Mard ko dard Kyon nahi hota: On Hegemonic Masculinity.
I gaze into his clear eyes
Like I gaze at the starry skies
Reflecting the colours vibrantly alive
Oh yes! He is learning
How it looks like,
What now, to me is this world’s
Big dark scary side.
Today is like any other day.He is back from school and as I change his clothes, I get to my regular question to him.
“Hope no one made you feel uncomfortable!”
“No,” he casually answers.
“Always tell mummy if someday…”
He seems disinterested and runs out to play.
He is four.
I am a mother. An awfully petrified mother. On hearing my friends distressing about the safety of their daughters, I often think about my son. With humanity stooping to a new low every day, the thought of a child’s security disturbs every parent. I do not know what we can do about it at such an early age, so I talk to him. I talk to him about everything. Everything. I have learnt in my five years of parenting that it does really help. All these years, growing up in a rigidly structured Indian milieu made me realise that we really go out of the way for the safety of our girl child. We protect them from strangers, uncles, almost everyone for the fear of abuse. We protect them from dark and solitary lanes. We make them delicate and dependent. We make them feminine. Seldom have we worried about our sons’ sexual security. We let them loose and never doubt a friendly visitor who comes too close. We teach them to fight. We take pride in their masculine might.
I gave birth to a child, they make him a bit of a man with each passing night .
The process of emotionally destroying a male starts at a very early age along with the process of gendering.They become aware about the basic socially acceptable norms for a girl and a boy. Language, I feel, plays a pertinent part in the construction of one’s identity. Communication strongly impacts a child’s brain to grow up into an individual that the society wants to see. As I delved deep into my study, I understood that all these years, while we were growing up, my parents never asserted gender roles on my brother and myself.
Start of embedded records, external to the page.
(** * Résumé editor: template formatter, template parser, editor bridge

    A shallow embedding of the TypeScript sources of the résumé editor
    (the two [ResumeEditor] components, [useEditModeManager] and
    [useDirectEditMode]) together with the properties of the template
    round trip, of the editor bridge handlers and of the direct-edit
    hydration path. *)

From Stdlib Require Import String Ascii.
From Stdlib Require Import List NArith Bool Arith Lia.
Import ListNotations.

(** * JavaScript strings

    A JavaScript string is a finite sequence of UTF-16 code units.  All
    string operations used by the sources ([+], template literals,
    [replace], [trim], [match] with a non-unicode regular expression,
    [===]) work on code units, so a string is modelled as the list of
    its code units. *)

Module JS.

Local Open Scope N_scope.

Definition jsstring := list N.

(** Decoder from the UTF-8 bytes of a Rocq string literal to UTF-16 code
    units; it is only used to write the literals of the sources
    legibly. *)
Fixpoint utf16 (bs : list N) : jsstring :=
  match bs with
  | [] => []
  | b0 :: r0 =>
    if b0 <? 128 then b0 :: utf16 r0
    else
      match r0 with
      | [] => [65533]
      | b1 :: r1 =>
        if b0 <? 224 then ((b0 mod 32) * 64 + b1 mod 64) :: utf16 r1
        else
          match r1 with
          | [] => [65533]
          | b2 :: r2 =>
            if b0 <? 240
            then ((b0 mod 16) * 4096 + (b1 mod 64) * 64 + b2 mod 64) :: utf16 r2
            else
              match r2 with
              | [] => [65533]
              | b3 :: r3 =>
                let cp := (b0 mod 8) * 262144 + (b1 mod 64) * 4096
                          + (b2 mod 64) * 64 + b3 mod 64 - 65536 in
                (55296 + cp / 1024) :: (56320 + cp mod 1024) :: utf16 r3
              end
          end
      end
  end.

Definition lit (s : string) : jsstring :=
  utf16 (map N_of_ascii (list_ascii_of_string s)).

(** The line feed, written [\n] in the sources. *)
Definition nl : jsstring := [10].

Definition eqb (a b : jsstring) : bool :=
  if list_eq_dec N.eq_dec a b then true else false.

(** [s.length > 0], the truthiness of a string. *)
Definition nonEmpty (s : jsstring) : bool :=
  match s with [] => false | _ :: _ => true end.

(** ** Values of string-typed properties

    A property declared as a string can still be absent at run time
    ([undefined]) or [null]; the sources guard against it with
    [x || ""] and [x ? ... : ""]. *)
Inductive jsval : Type :=
| Undefined
| Null
| Str (s : jsstring).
My brother and father can really cook good food and my mother’s decision was always counted as significant.I also realise now why talking things out, crying, seeking for help is considered by the majority of men against their manliness.
Ladka hoke rota hai (you cry despite being a boy) !, ladka hoke kitchen set se khelta hai(you play with a kitchen set ), ladki jaise zyada baatein karta hai(you talk too much for a boy),mera sher(my tiger) , are the widely used expressions in our daily language that demean a woman and uplift the status of a man thereby destroying the essence of we being an individual above all. To fit in the normative gender roles assigned to us by the society, we try to mould a child’s personality. The social construction of masculinity is one of reasons, I feel, why men refrain from talking about them being in a deplorable condition. Everyone is aware of women being victims to sexual assaults and rapes, we explicitly talk about them on a regular basis. Predominantly taking place around us, the unspoken bitter reality of male rapes is hushed and concealed almost everyday. A significant portion of males are victims of sexual assaults and most of them stay unreported.
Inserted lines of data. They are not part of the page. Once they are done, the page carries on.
(** C5 (as the code has it).  When the console takes the header, and
    whatever is raised inside the [try] (by [subprocess.run]: the timeout, a
    missing shell, any other exception; or by a [print] of the captured
    text) derives from [Exception] and can be reported, [run_command]
    returns a boolean and the driver goes on with it: nothing reaches the
    loop over the checks. *)
Theorem run_command_full_catches_Exception (cmd description : string)
    (s : State) :
  header_printed description (world s) ->
  (forall e,
     raised_in_try cmd (world s) e ->
     isinstance_any e Exception = true
     /\ print_raises Stdout (handler_line e)
          (snd (subprocess_run_any cmd 60 (world s))) = None) ->
  (exists r s1,
     run_command_full cmd description s = (Returned r, s1)
     /\ (r = true \/ r = false)
     /\ world s1 = snd (subprocess_run_any cmd 60 (world s))
     /\ forall (name : string) (rest : list Check) (d : dict) (A : Type)
               (k : dict -> IO A),
          checks_then_full (mkCheck name cmd description :: rest) d k s =
            checks_then_full rest (dict_set name r d) k s1)
  /\ (forall e s1, run_command_full cmd description s <> (Raising e, s1)).
Proof.
  intros Hh Hexc.
  assert (Hret : exists r s1,
             run_command_full cmd description s = (Returned r, s1)
             /\ world s1 = snd (subprocess_run_any cmd 60 (world s))).
  { rewrite (run_command_full_header _ _ _ Hh).
    set (s0 := printed s (test_header description)).
    unfold raised_in_try in Hexc.
    destruct (subprocess_run_any cmd 60 (world s)) as [[p | e] w] eqn:H;
      cbn [snd] in *.
    - destruct (PyStr.truthy (stdout p)) eqn:To;
        [destruct (print_raises Stdout (stdout p) w) as [e |] eqn:Po |].
      + destruct (Hexc e (or_introl (conj eq_refl eq_refl))) as [He Hl].
        rewrite (try_block_stdout_refused cmd s0 p w e H To Po).
        rewrite handle_caught; [| exact He | exact Hl]. eexists; eexists.
        split; reflexivity.
      + destruct (PyStr.truthy (stderr p)) eqn:Te;
          [destruct (print_raises Stderr (stderr p) w) as [e |] eqn:Pe |].
        * destruct (Hexc e (or_intror (conj eq_refl eq_refl))) as [He Hl].
          rewrite (try_block_stderr_refused cmd s0 p w e H
                     (fun _ => Po) Te Pe).
          rewrite handle_caught; [| exact He | exact Hl]. eexists; eexists.
          split; reflexivity.
        * rewrite (try_block_completed cmd s0 p w H).
          -- eexists; eexists. split; reflexivity.
          -- split; intros _; [exact Po | exact Pe].
        * rewrite (try_block_completed cmd s0 p w H).
          -- eexists; eexists. split; reflexivity.
          -- split; intro E; [exact Po | rewrite Te in E; discriminate E].
      + destruct (PyStr.truthy (stderr p)) eqn:Te;
          [destruct (print_raises Stderr (stderr p) w) as [e |] eqn:Pe |].
        * destruct (Hexc e (or_intror (conj eq_refl eq_refl))) as [He Hl].
          rewrite (try_block_stderr_refused cmd s0 p w e H).
          -- rewrite handle_caught; [| exact He | exact Hl]. eexists; eexists.
             split; reflexivity.
          -- intro E. rewrite To in E. discriminate E.
          -- exact Te.
          -- exact Pe.
        * rewrite (try_block_completed cmd s0 p w H).
          -- eexists; eexists. split; reflexivity.
          -- split; intro E; [rewrite To in E; discriminate E | exact Pe].
        * rewrite (try_block_completed cmd s0 p w H).
          -- eexists; eexists. split; reflexivity.
          -- split; intro E; [rewrite To in E | rewrite Te in E];
               discriminate E.
    - destruct (Hexc e eq_refl) as [He Hl].
      rewrite (try_block_raising cmd s0 e w H).
      rewrite handle_caught; [| exact He | exact Hl]. eexists; eexists.
      split; reflexivity. }
  destruct Hret as [r [s1 [Hr Hw]]]. split.
  - exists r, s1. split; [exact Hr |].
    split; [destruct r; [now left | now right] |].
    split; [exact Hw |].
    intros name rest d A k.
    now apply (checks_then_full_step (mkCheck name cmd description)).
  - intros e s2 Habs. rewrite Hr in Habs. discriminate Habs.
Qed.


(** ** Further properties of [test-frontend.py] *)

Lemma outcomes_world (cs : list Check) (s : State) :
  exists rs s',
    outcomes cs s = (Ret rs, s') /\ world s' = world_after cs (world s).
Proof.
  revert s. induction cs as [| c rest IH]; intro s.
  - exists [], s. split; reflexivity.
  - destruct (run_command_returns (check_cmd c) (check_description c) s)
      as [s1 [Hr Hw]].
    destruct (IH s1) as [rs [s2 [Ho Hw2]]].
    eexists; exists s2. split.
    + exact (outcomes_step _ _ _ _ _ _ _ Hr Ho).
    + cbn [world_after]. now rewrite <- Hw.
Qed.

(** X1. A run of [main] executes the command of each check exactly once, in
    the declared order and with the 60 second timeout, and runs nothing
    else: the world it leaves is the one those executions leave, whichever
    of them fail or raise. *)
Theorem checks_run_once_in_order (cs : list Check) (s : State) :
  world (snd (main_of cs s)) = world_after cs (world s)
  /\ world (snd (main s)) = world_after declared_checks (world s).
Proof.
  assert (H : forall cs0, world (snd (main_of cs0 s))
                          = world_after cs0 (world s)).
  { intro cs0.
    destruct (main_of_returns cs0 s) as [rs [s1 [Ho [_ Hm]]]].
    destruct (outcomes_world cs0 (printed s header_lines))
      as [rs' [s' [Ho' Hw']]].
    rewrite Ho' in Ho. injection Ho as _ <-.
    rewrite Hm. exact Hw'. }
  split; [apply H |]. rewrite main_is_main_of. apply H.
Qed.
Under section 375 of the Indian Penal Code, the term ‘Rape’ was used to identify only the forceful sexual assault over a female by a male. However, with time, little amendments have been made to consider rape as a gender neutral crime. A large number of male sexual abuse cases are left unheard due to the lack of legal recourse and majorly because of the dishonour related to it. The hegemonic masculinity, in much simpler words, mard ko dard nahi hota(men do not feel the pain) notion plays a vital role in stigmatising male sexual abuse. A survey conducted in 2007 about the children who experienced sexual assaults reports that 57.4 % were boys and 42.3% were girls. The social construction of men being regarded as superior, physically and emotionally stronger, propagates gender inequality and justifies the role of a female being inferior, weak, and therefore being more vulnerable.
The fact is that a sexual assault can happen to anyone but because of the stereotypical notions of masculinity, men refuse to be portrayed as a victim of a situation. Being more protective about a female child than a male child is considered normal in our society. But this idea confused me when I gave birth to a HIM. My son needs my protection from anything suspicious and wrong in anyway, which is a question far beyond a child being a boy or a girl.I became a young mother and my surroundings have made an influential impact on how I should bring my child up.
I have strongly felt that we need to make our boys softer, calmer, and tell them that they are not weak if they weep.That it is okay to speak up and look for help when needed. That no one can touch them without their permission. So, each day I combat these social standards and try to raise him not as a boy given to me by the society but my baby, who came and empowered me to stand by him and not to let him loose his individuality.